-- Excerpted records follows --
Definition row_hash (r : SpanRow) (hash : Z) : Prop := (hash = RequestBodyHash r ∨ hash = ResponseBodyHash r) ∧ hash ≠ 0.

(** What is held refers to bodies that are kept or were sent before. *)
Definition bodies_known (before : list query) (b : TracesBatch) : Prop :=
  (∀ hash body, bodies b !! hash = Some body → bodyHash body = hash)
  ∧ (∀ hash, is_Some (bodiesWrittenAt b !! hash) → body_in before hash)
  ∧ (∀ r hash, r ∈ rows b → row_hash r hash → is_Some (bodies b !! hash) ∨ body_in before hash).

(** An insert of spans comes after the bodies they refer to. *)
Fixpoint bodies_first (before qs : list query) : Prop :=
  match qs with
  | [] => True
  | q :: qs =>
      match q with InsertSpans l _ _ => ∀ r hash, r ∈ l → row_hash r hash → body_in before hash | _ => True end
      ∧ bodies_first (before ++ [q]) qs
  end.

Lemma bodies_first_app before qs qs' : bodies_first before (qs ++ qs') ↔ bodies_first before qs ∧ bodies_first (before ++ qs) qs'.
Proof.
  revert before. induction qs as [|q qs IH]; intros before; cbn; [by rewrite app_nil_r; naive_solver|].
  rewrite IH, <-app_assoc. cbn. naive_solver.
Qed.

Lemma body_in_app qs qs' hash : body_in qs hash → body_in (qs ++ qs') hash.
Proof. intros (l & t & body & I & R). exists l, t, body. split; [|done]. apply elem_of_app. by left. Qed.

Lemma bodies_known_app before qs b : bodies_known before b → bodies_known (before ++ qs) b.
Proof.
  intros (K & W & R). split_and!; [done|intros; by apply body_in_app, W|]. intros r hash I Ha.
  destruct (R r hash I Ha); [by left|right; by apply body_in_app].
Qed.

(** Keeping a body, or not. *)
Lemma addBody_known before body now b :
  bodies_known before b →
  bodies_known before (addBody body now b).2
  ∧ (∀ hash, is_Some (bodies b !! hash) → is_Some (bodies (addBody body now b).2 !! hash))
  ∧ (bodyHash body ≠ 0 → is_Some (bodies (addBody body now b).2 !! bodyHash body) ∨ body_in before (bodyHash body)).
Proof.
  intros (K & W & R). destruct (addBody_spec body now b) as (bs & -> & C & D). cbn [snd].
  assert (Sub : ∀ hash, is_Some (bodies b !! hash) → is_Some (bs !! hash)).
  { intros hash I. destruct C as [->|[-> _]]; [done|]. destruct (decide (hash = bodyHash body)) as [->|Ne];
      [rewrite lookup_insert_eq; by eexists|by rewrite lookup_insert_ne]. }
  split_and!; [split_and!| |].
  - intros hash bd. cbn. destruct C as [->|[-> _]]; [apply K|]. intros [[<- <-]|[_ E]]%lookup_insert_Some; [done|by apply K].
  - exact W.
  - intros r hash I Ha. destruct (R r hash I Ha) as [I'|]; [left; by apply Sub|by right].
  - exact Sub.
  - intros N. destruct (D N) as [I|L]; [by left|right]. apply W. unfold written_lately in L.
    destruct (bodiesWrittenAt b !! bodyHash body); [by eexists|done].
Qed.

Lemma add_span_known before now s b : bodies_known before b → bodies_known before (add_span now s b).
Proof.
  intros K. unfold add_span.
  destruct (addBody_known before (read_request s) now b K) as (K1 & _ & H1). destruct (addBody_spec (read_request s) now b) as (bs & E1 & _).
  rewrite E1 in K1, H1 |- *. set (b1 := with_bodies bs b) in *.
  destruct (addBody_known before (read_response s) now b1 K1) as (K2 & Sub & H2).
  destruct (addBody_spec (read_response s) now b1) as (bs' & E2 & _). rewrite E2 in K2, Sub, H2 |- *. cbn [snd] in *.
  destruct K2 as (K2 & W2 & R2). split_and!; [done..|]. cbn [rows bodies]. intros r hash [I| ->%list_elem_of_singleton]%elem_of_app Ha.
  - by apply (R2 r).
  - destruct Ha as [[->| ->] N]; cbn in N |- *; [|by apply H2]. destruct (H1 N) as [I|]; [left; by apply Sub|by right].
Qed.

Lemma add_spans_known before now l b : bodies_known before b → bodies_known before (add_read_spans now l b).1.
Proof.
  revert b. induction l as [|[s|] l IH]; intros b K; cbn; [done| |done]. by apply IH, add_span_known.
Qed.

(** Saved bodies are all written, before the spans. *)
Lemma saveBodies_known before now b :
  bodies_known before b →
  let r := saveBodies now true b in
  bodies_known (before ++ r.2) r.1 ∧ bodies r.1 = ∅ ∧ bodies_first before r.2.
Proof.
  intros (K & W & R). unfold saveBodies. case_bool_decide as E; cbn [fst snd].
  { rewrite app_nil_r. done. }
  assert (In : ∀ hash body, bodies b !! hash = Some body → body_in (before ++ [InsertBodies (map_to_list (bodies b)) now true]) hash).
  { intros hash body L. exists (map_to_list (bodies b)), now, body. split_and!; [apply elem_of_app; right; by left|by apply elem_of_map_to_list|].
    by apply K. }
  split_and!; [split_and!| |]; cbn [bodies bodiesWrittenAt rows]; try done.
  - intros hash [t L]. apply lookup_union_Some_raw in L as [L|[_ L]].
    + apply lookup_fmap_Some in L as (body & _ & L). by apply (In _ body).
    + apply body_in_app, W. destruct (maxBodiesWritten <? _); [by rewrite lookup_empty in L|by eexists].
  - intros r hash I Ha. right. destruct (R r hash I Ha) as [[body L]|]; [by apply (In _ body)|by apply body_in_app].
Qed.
-- Excerpted records concluded --
**Task directions:** In the listing above, find the line with "Fixpoint bodies_first (before" and the line with "b).2 !! hash))", then print exactly those lines and every line between them.

**Answer area:**
Fixpoint bodies_first (before qs : list query) : Prop :=
  match qs with
  | [] => True
  | q :: qs =>
      match q with InsertSpans l _ _ => ∀ r hash, r ∈ l → row_hash r hash → body_in before hash | _ => True end
      ∧ bodies_first (before ++ [q]) qs
  end.

Lemma bodies_first_app before qs qs' : bodies_first before (qs ++ qs') ↔ bodies_first before qs ∧ bodies_first (before ++ qs) qs'.
Proof.
  revert before. induction qs as [|q qs IH]; intros before; cbn; [by rewrite app_nil_r; naive_solver|].
  rewrite IH, <-app_assoc. cbn. naive_solver.
Qed.

Lemma body_in_app qs qs' hash : body_in qs hash → body_in (qs ++ qs') hash.
Proof. intros (l & t & body & I & R). exists l, t, body. split; [|done]. apply elem_of_app. by left. Qed.

Lemma bodies_known_app before qs b : bodies_known before b → bodies_known (before ++ qs) b.
Proof.
  intros (K & W & R). split_and!; [done|intros; by apply body_in_app, W|]. intros r hash I Ha.
  destruct (R r hash I Ha); [by left|right; by apply body_in_app].
Qed.

(** Keeping a body, or not. *)
Lemma addBody_known before body now b :
  bodies_known before b →
  bodies_known before (addBody body now b).2
  ∧ (∀ hash, is_Some (bodies b !! hash) → is_Some (bodies (addBody body now b).2 !! hash))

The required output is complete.